RIZIN lightweight champion Roberto Satoshi wants to make a statement in his cross promotion clash with former Bellator titleholder A.J. McKee at Saturday’s Belator vs. RIZIN event at the Saitama Super Arena in Saitama, Japan.
A decorate grappler turned MMA star in Japan, the Brazilian jiu-jitsu ace said on this week’s episode of Trocação Franca he expects to get the respect he feels he deserves from the western world with a win over a highly touted fighter in McKee.
“To me, it’s going to prove I really am a MMA fighter,” Satoshi said. “Like it or not, people say ‘Satoshi is doing MMA, he has the belt, but it’s in Japan’. People still have that prejudice against Japanese promotions. Even though we have some tough fighters here, the international media doesn’t give it much attention.

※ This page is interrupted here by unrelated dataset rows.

(* ===== verification/Lifecycle.v ===== *)
(** * The whole of [main] ([cmd/netcap/main.go])

    [main] from the configuration file to its end: the startup of [Wiring], the
    pipeline of [Pipeline] with the stages in the order [main] adds them, the
    wait for a signal, the shutdown and the end of the capture. A stage's
    [Start] and [Stop] act on a world that is a parameter; what they do is in
    the stages' own files and in [Stages], and that the splitter's [Stop] never
    returns in [Shutdown]. *)

From S2P Require Import Prelude.
From S2P Require Import GoStrings.
From S2P Require Import Event.
From S2P Require Import Http.
From S2P Require Import Config.
From S2P Require Import Capture.
From S2P Require Import Sockets.
From S2P Require Import Pipeline.
From S2P Require Import Shutdown.
From S2P Require Import Wiring.

Module Lifecycle.
Import Wiring.Wiring.

(** The stages' [Name]s. *)
Definition stage_name (x : Shutdown.stage) : bytes :=
  match x with
  | Shutdown.Decoder => str "decoder"
  | Shutdown.PacketSplitter => str "packet-splitter"
  | Shutdown.Reassembler => str "tcp-reassembly"
  | Shutdown.KafkaProducer => str "kafka-producer"
  | Shutdown.Dispatcher => str "protocol-dispatcher"
  | Shutdown.Metrics => str "metrics-server"
  end.

Section Lifecycle.
Context `{Unicode} `{Kernel}.
Variable quoted : bytes -> bytes.
Variable pattern_ok : bytes -> bool.

(** The stages of an agent, and what they do until a signal comes. *)
Context {W : Type}.
Variable start_of : agent -> Shutdown.stage -> W -> option bytes * W.
Variable stop_of : agent -> Shutdown.stage -> W -> call (option bytes * W).
Variable until_signal : W -> call W.

Definition stage_of (ag : agent) (x : Shutdown.stage) : Pipeline.Stage W :=
  {| Pipeline.Name := stage_name x; Pipeline.Start := start_of ag x; Pipeline.Stop := stop_of ag x |}.

(** The calls of [AddStage]. *)
Definition assemble (ag : agent) : Pipeline.Pipeline W :=
  let p := Pipeline.New in
  let p := Pipeline.AddStage p (stage_of ag Shutdown.Decoder) in
  let p := Pipeline.AddStage p (stage_of ag Shutdown.PacketSplitter) in
  let p := Pipeline.AddStage p (stage_of ag Shutdown.Reassembler) in
  let p := Pipeline.AddStage p (stage_of ag Shutdown.KafkaProducer) in
  let p := Pipeline.AddStage p (stage_of ag Shutdown.Dispatcher) in
  match metrics ag with
  | Some _ => Pipeline.AddStage p (stage_of ag Shutdown.Metrics)
  | None => p
  end.

(** How far [main] gets: [os.Exit(1)], its end, or a call that never returns. *)
Inductive ended := Exit1 (w : W) | Finished (w : W) | AtRun | AtSignal (w : W) | AtShutdown (w : W).

Definition main (read : Config.Config -> result Config.Config) (k : kernel) (w : W) : outcome (ended * kernel) :=
  '(s, k) ← startup quoted pattern_ok read k;
  match s with
  | Exited _ => Ret (Exit1 w, k)
  | Running ag =>
      match Pipeline.Run (assemble ag) w with
      | Waits => Ret (AtRun, k)
      | Returned (Some _, w) => let '(_, k) := Sockets.Close (capturer ag) k in Ret (Exit1 w, k)
      | Returned (None, w) =>
          match until_signal w with
          | Waits => Ret (AtSignal w, k)
          | Returned w =>
              match Pipeline.Shutdown (assemble ag) w with
              | Waits => Ret (AtShutdown w, k)
              | Returned (_, w) => let '(_, k) := Sockets.Close (capturer ag) k in Ret (Finished w, k)
              end
          end
      end
  end.

(** ** How it ends *)

Context `{!LawfulKernel}.

(** The stages are those of [Shutdown], in its order. *)
Lemma assemble_stages ag :
  Pipeline.stages (assemble ag) = map (stage_of ag) (Shutdown.added (bool_decide (is_Some (metrics ag)))) /\
  reverse (Pipeline.stages (assemble ag)) = map (stage_of ag) (Shutdown.stop_order (bool_decide (is_Some (metrics ag)))).
Proof. unfold assemble. by destruct (metrics ag). Qed.

(** An agent that [main] started with the loaded configuration, with all its
    sockets open. *)
Definition up (read : Config.Config -> result Config.Config) (before : gset Z) (ag : agent) (k : kernel) : Prop :=
  exists c, Config.Load read = OkR c /\ runs c before ag k.

Lemma up_Close read before ag k :
  up read before ag k -> open_fds (snd (Sockets.Close (capturer ag) k)) = before.
Proof.
  intros (c & _ & Ho & _). pose proof (Sockets.capture_Close_descriptors _ _ _ Ho) as Hc.
  destruct (Sockets.Close _ _) as [a k']. by destruct Hc as [? _].
Qed.

(** C13: How [main] ends. When it exits with an error or returns, every socket
    it opened is closed again. An exit comes either before any stage is
    started, or because a stage failed to start, and then exactly the stages
    before it were started, in order, and stopped, in reverse order; before it
    returns all stages were started, and after the signal stopped in reverse
    order, whatever errors they give. Otherwise it waits, with its sockets open
    and running as a valid configuration says: for a signal, or in the rollback
    or the shutdown for a stage whose [Stop] never returns, where the stages
    after it in reverse order are not stopped. Or it panics, and then the
    configuration is valid but has one of two settings that nothing checks. *)
Theorem main_ends read k w :
  match main read k w with
  | Ret (Exit1 w', k') => open_fds k' = open_fds k /\
      (w' = w \/ exists ag ok s rest w1 err w2 es,
         Pipeline.stages (assemble ag) = ok ++ s :: rest /\ Pipeline.starts ok w w1 /\
         Pipeline.Start s w1 = (Some err, w2) /\ Pipeline.stops (reverse ok) w2 es w')
  | Ret (Finished w', k') => open_fds k' = open_fds k /\
      exists ag w1 w2 es, Pipeline.starts (Pipeline.stages (assemble ag)) w w1 /\ until_signal w1 = Returned w2 /\
        Pipeline.stops (reverse (Pipeline.stages (assemble ag))) w2 es w'
  | Ret (AtRun, k') => exists ag ok rest w2 x, up read (open_fds k) ag k' /\
      Pipeline.stages (assemble ag) = ok ++ rest /\ Pipeline.blocks (reverse ok) w2 x
  | Ret (AtSignal w', k') => exists ag, up read (open_fds k) ag k' /\
      Pipeline.starts (Pipeline.stages (assemble ag)) w w' /\ until_signal w' = Waits
  | Ret (AtShutdown w', k') => exists ag x, up read (open_fds k) ag k' /\
      Pipeline.blocks (reverse (Pipeline.stages (assemble ag))) w' x
  | Panic p => exists c, Config.Load read = OkR c /\
      ((p = MakeChanSize /\ Config.ChannelBuffer (Config.Decode c) < 0) \/
       (p = InvalidPattern /\ metrics_ok pattern_ok c = false))
  | NoFuel => False
  end.
Proof.
  unfold main. pose proof (main_startup quoted pattern_ok read k) as Hs.
  destruct (startup quoted pattern_ok read k) as [[[e|ag] k']|p|]; cbn [mbind outcome_bind]; [|..|exact Hs|exact Hs].
  { split; [exact Hs|by left]. }
  pose proof (up_Close read (open_fds k) ag k' Hs) as Hc.
  pose proof (Pipeline.pipeline_Run_rollback (assemble ag) w) as Hr. destruct (Pipeline.Run _ _) as [|[[e|] w1]].
  - destruct Hr as (ok & s & rest & w1 & err & w2 & x & Hst & _ & _ & Hx). by exists ag, ok, (s :: rest), w2, x.
  - destruct (Sockets.Close _ _) as [a k2]. split; [exact Hc|]. right.
    destruct Hr as (ok & s & rest & w2 & err & w3 & es & Hst & Hok & Hf & _ & Hb). by exists ag, ok, s, rest, w2, err, w3, es.
  - destruct (until_signal w1) as [|w2] eqn:Es; [by exists ag|].
    pose proof (Pipeline.pipeline_Shutdown_stops_all (assemble ag) w2) as Hd. destruct (Pipeline.Shutdown _ _) as [|[e w3]].
    + destruct Hd as [x Hx]. by exists ag, x.
    + destruct (Sockets.Close _ _) as [a k2]. split; [exact Hc|]. destruct Hd as (es & Hes & _). by exists ag, w1, w2, es.
Qed.
End Lifecycle.

(** ** The default configuration, and a splitter that never stops *)

#[local] Existing Instance Shutdown.stage_eq_dec.

Definition sample_stage (x : Shutdown.stage) : Pipeline.Stage (list bytes) :=
  Pipeline.logged (stage_name x) false (bool_decide (x = Shutdown.PacketSplitter)).

Definition some_path (p : bytes) : bool := negb (bool_decide (p = [])).

(** [main] is caught in [Shutdown]: four stages are stopped, and its socket
    stays open. *)
Lemma main_ends_witness :
  exists w k', @main ascii_unicode (Sockets.limited_kernel 8) id some_path (list bytes)
      (fun _ x => Pipeline.Start (sample_stage x)) (fun _ x => Pipeline.Stop (sample_stage x)) Returned
      (fun d => OkR d) ∅ [] = Ret (AtShutdown w, k') /\
    exists ag x, @up ascii_unicode (Sockets.limited_kernel 8) (fun d => OkR d) ∅ ag k' /\
      Pipeline.blocks (reverse (Pipeline.stages (assemble (fun _ x => Pipeline.Start (sample_stage x))
        (fun _ x => Pipeline.Stop (sample_stage x)) ag))) w x.
Proof.
  pose proof (@main_ends ascii_unicode (Sockets.limited_kernel 8) id some_path (list bytes)
    (fun _ x => Pipeline.Start (sample_stage x)) (fun _ x => Pipeline.Stop (sample_stage x)) Returned
    (Sockets.limited_lawful 8) (fun d => OkR d) ∅ []) as Hm.
  assert (Hc : match @main ascii_unicode (Sockets.limited_kernel 8) id some_path (list bytes)
      (fun _ x => Pipeline.Start (sample_stage x)) (fun _ x => Pipeline.Stop (sample_stage x)) Returned
      (fun d => OkR d) ∅ [] with Ret (AtShutdown _, _) => True | _ => False end) by (vm_compute; exact I).
  destruct (@main _ _ _ _ _ _ _ _ _ _ _) as [[[w|w| |w|w] k']|p|]; try destruct Hc.
  exists w, k'. split; [reflexivity|exact Hm].
Defined.
End Lifecycle.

“Fighting someone that has the name he has inside Bellator, the respect he has in the MMA world, will be a dream come true for me.”
Satoshi won his past five bouts under the RIZIN banner, all by stoppage, taking the title away from Tofiq Musayev and successfully defending it twice versus Yusuke Yachi and Johnny Case. McKee scored seven of his 19 pro wins via submission, but Satoshi isn’t sure what to expect from him come Saturday night.
“I asked my brothers and they don’t think he’ll grapple, but Johnny Case thinks he will throw some hands but go to the ground if he has the opportunity,” said Satoshi, who invited Case to be part of his camp. “I think he has that confidence on the ground, that he can submit [me]. People take risks in the beginning, ‘let me see if he’ll [do] all that.’ I think he might try to take me down or not defend a takedown attempt, but it all depends on how the fight goes. If he feels it’s too dangerous, he’ll just stay on the feet, but I have both games well-thought. I’ve trained for both possibilities.”
Will Satoshi aim specifically for a submission when he enters the ring this weekend?
“Winning is what matters, no matter how,” he said. “I feel comfortable on the ground. Like, if he makes one mistake, I can submit him from the bottom or from top position, from the mount or on his back. I have confidence in my jiu-jitsu, that one mistake he makes, I can submit [him].”